Intelligence is the general mental capacity that involves reasoning, planning, solving problems, thinking abstractly, comprehending complex ideas, learning efficiently, and learning from experience (AAIDD, 2010).

Historically, intellectual disability (previously termed mental retardation) has been defined by significant cognitive deficits—which have been established through a standardized measure of intelligence, in particular, with an IQ score of below 70 (two standard deviations below the mean of 100 in the population)—and also by significant deficits in functional and adaptive skills.

Adaptive skills involve the ability to carry out age-appropriate daily life activities

Intellectual disability involves problems with general mental abilities that affect functioning in two areas:

Intellectual functioning (such as learning, problem solving, judgement).

Adaptive functioning (activities of daily life such as communication and independent living).

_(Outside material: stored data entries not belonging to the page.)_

(* ===== verification/D1Journal.v ===== *)
(** probes/pmb1-native-d1-binding/journal.py: the operator's SQLite journal of D1
    transitions - one root intent, its successor chain, the dispatch, read and
    reconciliation budgets, and the request, statement and byte accounting. *)
From S2P Require Import Prelude Json JsonParse JsonRoundTrip Oracle Control D1Port.

(** ** Tables *)

(** The [binding] row; [singleton=1] makes the table an option. *)
Record Binding := mkBinding {
  b_target : string;
  b_packet : string;
  b_active : option string;
  b_ordinal : Z;
  b_response_bytes : Z;
}.

Record Entry := mkEntry {
  e_key : string;
  e_intent : string;
  e_phase : string;
  e_dispatched : Z;
  e_root : string;
  e_ordinal : Z;
  e_successor : option string;
  e_confirmation : option string;
  e_reads : Z;
  e_reconciliations : Z;
}.

Record Request := mkRequest { q_ordinal : Z; q_query : string; q_reserved : Z; q_received : option Z }.
Record Allocation := mkAllocation { a_ordinal : Z; a_statements : Z; a_request_bytes : Z }.

Record Db := mkDb {
  binding : option Binding;
  entries : list Entry;
  requests : list Request;
  allocations : list Allocation;
  batches : list (string * Z);
}.

(** The file: absent, left without its tables by a failed [provision], or provisioned. *)
Inductive file := Absent | Tombstone | Provisioned (d : Db).

(** The connection under a transaction: it works, raises before anything is
    durable, or loses the acknowledgment of its commit. *)
Inductive io := Healthy | FailBefore | LostAck.

(** The journal over a clock with state [C]. *)
Record State (C : Type) := mkState { s_file : file; s_calls : nat; s_clock : C }.
Arguments mkState {C}. Arguments s_file {C}. Arguments s_calls {C}. Arguments s_clock {C}.

Section Journal.
Context {C : Type} (clock : M C stamp) (fate : nat → io).
(** [self.target_id] and [self.packet_sha2_256] of one instance. *)
Context (target_id packet : string).
Notation J := (M (State C)).
Notation T := (M Db).

(** ** Guard and transaction *)

Definition guard (deadline : stamp) : J unit := λ s,
  let (now, c) := clock (s_clock s) in
  let s := mkState (s_file s) (s_calls s) c in
  match now, deadline with
  | Ok (At n), At d => (refuse_if (negb ((0 <=? n) && (n <? d))) "external_journal_deadline", s)
  | Ok _, _ => (Err (Refusal "external_journal_deadline"), s)
  | Err e, _ => (Err e, s)
  end.

Definition empty_db : Db := mkDb (Some (mkBinding target_id packet None 0 0)) [] [] [] [].

(** [provision]; the path tests are made by the caller of the model. *)
Definition provision (deadline : stamp) : J unit :=
  guard deadline ;*
  (λ s, match s_file s with
        | Absent =>
            match fate (s_calls s) with
            | Healthy => (Ok tt, mkState (Provisioned empty_db) (S (s_calls s)) (s_clock s))
            | FailBefore => (Err (External "OperationalError"), mkState Tombstone (S (s_calls s)) (s_clock s))
            | LostAck => (Err (External "OperationalError"), mkState (Provisioned empty_db) (S (s_calls s)) (s_clock s))
            end
        | _ => (Err (External "FileExistsError"), s)
        end) ;*
  guard deadline.

Definition bound (b : Binding) : bool := bool_decide (b_target b = target_id) && bool_decide (b_packet b = packet).

Definition begin_ : J Db := λ s,
  match s_file s with
  | Absent => (Err (Refusal "external_journal_missing"), s)
  | f =>
      let s' := mkState (s_file s) (S (s_calls s)) (s_clock s) in
      match fate (s_calls s), f with
      | FailBefore, _ | _, Tombstone => (Err (External "OperationalError"), s')
      | _, Provisioned d =>
          match binding d with
          | Some b => if bound b then (Ok d, s') else (Err (Refusal "external_journal_binding"), s')
          | None => (Err (Refusal "external_journal_binding"), s')
          end
      | _, Absent => (Err (Refusal "external_journal_missing"), s)
      end
  end.

(** [with self.transaction(deadline) as db: body]; a rollback forgets [d'], a
    failure after the commit does not. *)
Definition transaction {A} (deadline : stamp) (body : T A) : J A :=
  guard deadline ;*
  let* d := begin_ in
  guard deadline ;*
  match body d with
  | (Err e, _) => raise e
  | (Ok a, d') =>
      guard deadline ;*
      (λ s, let s' := mkState (Provisioned d') (s_calls s) (s_clock s) in
            match fate (pred (s_calls s)) with
            | LostAck => (Err (External "OperationalError"), s')
            | _ => (Ok tt, s')
            end) ;*
      guard deadline ;*
      ret a
  end.

(** ** Rows *)

Definition entry_of (key : string) (d : Db) : option Entry :=
  List.find (λ e, bool_decide (e_key e = key)) (entries d).
(** [self._entry(db, key)] *)
Definition entry (key : string) : T Entry := λ d,
  match entry_of key d with Some e => (Ok e, d) | None => (Err (Refusal "external_journal_unknown_key"), d) end.

(** [intent_from(json.loads(text))] *)
Definition read_intent (text : string) : res Intent := let? j := loads text in intent_from j.

Definition set_entries (l : list Entry) (d : Db) : Db := mkDb (binding d) l (requests d) (allocations d) (batches d).
(** [UPDATE entries SET ... WHERE key=?] *)
Definition update_entry (key : string) (f : Entry → Entry) : T unit :=
  modify (λ d, set_entries (map (λ e, if bool_decide (e_key e = key) then f e else e) (entries d)) d).
Definition update_binding (f : Binding → Binding) : T unit :=
  modify (λ d, mkDb (f <$> binding d) (entries d) (requests d) (allocations d) (batches d)).
Definition set_active (key : string) : T unit :=
  update_binding (λ b, mkBinding (b_target b) (b_packet b) (Some key) (b_ordinal b) (b_response_bytes b)).
Definition active : T (option string) := gets (λ d, binding d ≫= b_active).

Definition integrity {S A} : M S A := raise (External "IntegrityError").

(** [INSERT INTO entries(key,intent,phase,root,ordinal) VALUES(...)] *)
Definition insert_entry (key intent phase root : string) (ordinal : Z) : T unit := λ d,
  if bool_decide (key ∈ map e_key (entries d)) then integrity d
  else (Ok tt, set_entries (entries d ++ [mkEntry key intent phase 0 root ordinal None None 0 0]) d).

(** ** Operations *)

(** [self._valid_intent(intent)] *)
Definition valid_intent (i : Intent) : res unit :=
  refuse_if (negb (bool_decide (i_target_id i = target_id))) "external_journal_intent" ;?
  window_validate (i_window i) ;?
  let? _ := generation (PStr (i_expected i)) true in
  refuse_if (negb (str_in (i_operation i) ["close"; "reopen"])
             || negb ((1 <=? slen (i_key i)) && (slen (i_key i) <=? 128)) || negb (isascii (i_key i))
             || negb (is_digest (i_candidate i))
             || negb (bool_decide (i_transition_limit i ∈ [1; 2; 3]))) "external_journal_intent".

Definition latch_tx (i : Intent) : T bool := λ d,
  match entries d with
  | _ :: _ => (Ok false, d)
  | [] => (insert_entry (i_key i) (intent_text i) "latched" (i_key i) 1 ;* set_active (i_key i) ;* ret true) d
  end.
Definition latch (i : Intent) (deadline : stamp) : J bool :=
  lift (valid_intent i) ;*
  lift (refuse_if (Control.MAX_GENERATION <? int_of_str (i_expected i) + i_transition_limit i)
          "external_journal_root_headroom") ;*
  transaction deadline (latch_tx i).

Definition get_tx (key : string) : T JournalEntry :=
  let* row := entry key in
  let* i := lift (read_intent (e_intent row)) in
  ret (mkJournalEntry i (e_phase row) (negb (e_dispatched row =? 0)) (e_root row) (e_ordinal row)
         (e_successor row) (e_confirmation row)).
Definition get (key : string) (deadline : stamp) : J JournalEntry := transaction deadline (get_tx key).

(** The disjunction of [advance] over the rows it read. *)
Definition advance_bad (d : Db) (row : Entry) (root pred_ succ_ : Intent) (receipt : ConfirmedReceipt) : bool :=
  negb (bool_decide (binding d ≫= b_active = Some (i_key pred_)))
  || negb (bool_decide (e_intent row = intent_text pred_))
  || negb (bool_decide (e_phase row = "confirmed"))
  || negb (e_dispatched row =? 1)
  || bool_decide (is_Some (e_successor row))
  || (i_transition_limit root <=? e_ordinal row)
  || negb ((1 <=? e_ordinal row) && (e_ordinal row <=? i_transition_limit root))
  || (Control.MAX_GENERATION <? int_of_str (i_expected root) + i_transition_limit root)
  || negb (bool_decide (i_expected pred_ = str_of_int (int_of_str (i_expected root) + e_ordinal row - 1)))
  || (Control.MAX_GENERATION <? int_of_str (i_expected succ_) + i_transition_limit root - e_ordinal row)
  || bool_decide (i_key succ_ = i_key pred_)
  || negb (bool_decide (i_candidate succ_ = i_candidate pred_))
  || negb (bool_decide (i_candidate succ_ = i_candidate root))
  || negb (bool_decide (i_window succ_ = i_window root))
  || negb (i_transition_limit succ_ =? i_transition_limit root)
  || bool_decide (i_operation succ_ = i_operation pred_)
  || negb (bool_decide (i_expected succ_ = next_generation_of pred_))
  || negb (bool_decide (cf_predecessor receipt = pred_))
  || negb (bool_decide (cf_status receipt = "CONFIRMED"))
  || negb (bool_decide (r_status (cf_result receipt) = "confirmed"))
  || negb (bool_decide (r_reason (cf_result receipt) = "one_row_and_independent_readback"))
  || negb (bool_decide (r_generation (cf_result receipt) = Some (next_generation_of pred_)))
  || negb (bool_decide (r_state (cf_result receipt) = Some (target pred_)))
  || existsb (λ e, bool_decide (e_key e = i_key succ_)
                   || bool_decide (e_confirmation e = Some (cf_reference receipt))) (entries d).

Definition consume (successor reference : string) (e : Entry) : Entry :=
  mkEntry (e_key e) (e_intent e) (e_phase e) (e_dispatched e) (e_root e) (e_ordinal e) (Some successor)
    (Some reference) (e_reads e) (e_reconciliations e).

Definition advance_tx (pred_ succ_ : Intent) (receipt : ConfirmedReceipt) : T bool :=
  let* row := entry (i_key pred_) in
  let* root_row := entry (e_root row) in
  let* root := lift (read_intent (e_intent root_row)) in
  lift (valid_intent root) ;*
  let* d := Prelude.get in
  if advance_bad d row root pred_ succ_ receipt then ret false else
  update_entry (i_key pred_) (consume (i_key succ_) (cf_reference receipt)) ;*
  insert_entry (i_key succ_) (intent_text succ_) "latched" (e_root row) (e_ordinal row + 1) ;*
  set_active (i_key succ_) ;*
  ret true.
Definition advance (pred_ succ_ : Intent) (receipt : ConfirmedReceipt) (deadline : stamp) : J bool :=
  lift (valid_intent pred_) ;*
  lift (valid_intent succ_) ;*
  transaction deadline (advance_tx pred_ succ_ receipt).

Definition add_read (e : Entry) : Entry :=
  mkEntry (e_key e) (e_intent e) (e_phase e) (e_dispatched e) (e_root e) (e_ordinal e) (e_successor e)
    (e_confirmation e) (e_reads e + 1) (e_reconciliations e).
Definition spend_read_tx (key : string) : T bool :=
  let* row := entry key in
  let* root := entry (e_root row) in
  let* i := lift (read_intent (e_intent root)) in
  if read_limit i <=? e_reads root then ret false else
  update_entry (e_root row) add_read ;*
  ret true.
Definition spend_read (key : string) (deadline : stamp) : J bool := transaction deadline (spend_read_tx key).

Definition dispatching (e : Entry) : Entry :=
  mkEntry (e_key e) (e_intent e) "dispatching" 1 (e_root e) (e_ordinal e) (e_successor e) (e_confirmation e)
    (e_reads e) (e_reconciliations e).
Definition claim_dispatch_tx (key : string) : T bool :=
  let* row := entry key in
  let* a := active in
  if negb (bool_decide (e_phase row = "latched")) || negb (e_dispatched row =? 0) || negb (bool_decide (a = Some key))
  then ret false else
  update_entry key dispatching ;*
  ret true.
Definition claim_dispatch (key : string) (deadline : stamp) : J bool := transaction deadline (claim_dispatch_tx key).

Definition add_reconciliation (e : Entry) : Entry :=
  mkEntry (e_key e) (e_intent e) (e_phase e) (e_dispatched e) (e_root e) (e_ordinal e) (e_successor e)
    (e_confirmation e) (e_reads e) (e_reconciliations e + 1).
Definition claim_reconcile_tx (key : string) : T bool :=
  let* row := entry key in
  let* root := entry (e_root row) in
  if (e_dispatched row =? 0) || (2 <=? e_reconciliations root) then ret false else
  update_entry (e_root row) add_reconciliation ;*
  ret true.
Definition claim_reconcile (key : string) (deadline : stamp) : J bool := transaction deadline (claim_reconcile_tx key).

Definition with_phase (phase : string) (e : Entry) : Entry :=
  mkEntry (e_key e) (e_intent e) phase (e_dispatched e) (e_root e) (e_ordinal e) (e_successor e) (e_confirmation e)
    (e_reads e) (e_reconciliations e).
Definition settle_tx (key phase : string) : T unit :=
  let* row := entry key in
  lift (refuse_if (bool_decide (is_Some (e_successor row))) "external_journal_consumed") ;*
  lift (refuse_if (bool_decide (phase = "confirmed") && negb (e_dispatched row =? 1))
          "external_journal_unclaimed_confirmation") ;*
  update_entry key (with_phase phase).
Definition settle (key phase : string) (deadline : stamp) : J unit :=
  lift (refuse_if (negb (str_in phase ["refused"; "unknown"; "confirmed"])) "external_journal_phase") ;*
  transaction deadline (settle_tx key phase).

Intellectual disability affects about 1% of the population, and of those about 85% have mild intellectual disability. Males are more likely than females to be diagnosed with intellectual disability.

Intellectual functioning is measured with individually administered and psychometrically valid, comprehensive, culturally appropriate, psychometrically sound tests of intelligence.

While a specific full-scale IQ test score is no longer required for diagnosis, standardized testing is used as part of diagnosing the condition.

A full-scale IQ score of around 70 to 75 indicates a significant limitation in intellectual functioning. However, the IQ score must be interpreted in the context of the person’s difficulties in general mental abilities.

Moreover, scores on subtests can vary considerably so the full-scale IQ score may not accurately reflect overall intellectual functioning. Therefore, clinical judgment is needed in interpreting the results of IQ tests.

Persons with profound intellectual disability often have congenital syndromes (Sattler, 2002). These individuals cannot live independently, and they require close supervision and help with self-care activities.

They have very limited ability to communicate and often have physical limitations.

Individuals with mild to moderate disability are less likely to have associated medical conditions than those with severe or profound ID.

The majority of people with ID are classified as having mild intellectual disabilities. Individuals with mild ID are slower in all areas of conceptual development and social and daily living skills.

These individuals can learn practical life skills, which allows them to function in ordinary life with minimal levels of support.

Individuals with moderate ID can take care of themselves, travel to familiar places in their community, and learn basic skills related to safety and health. Their self-care requires moderate support.

Adults with ID should be encouraged to develop routines that involve more stimulating pursuits, such as regular exercise or opportunities to interact with others.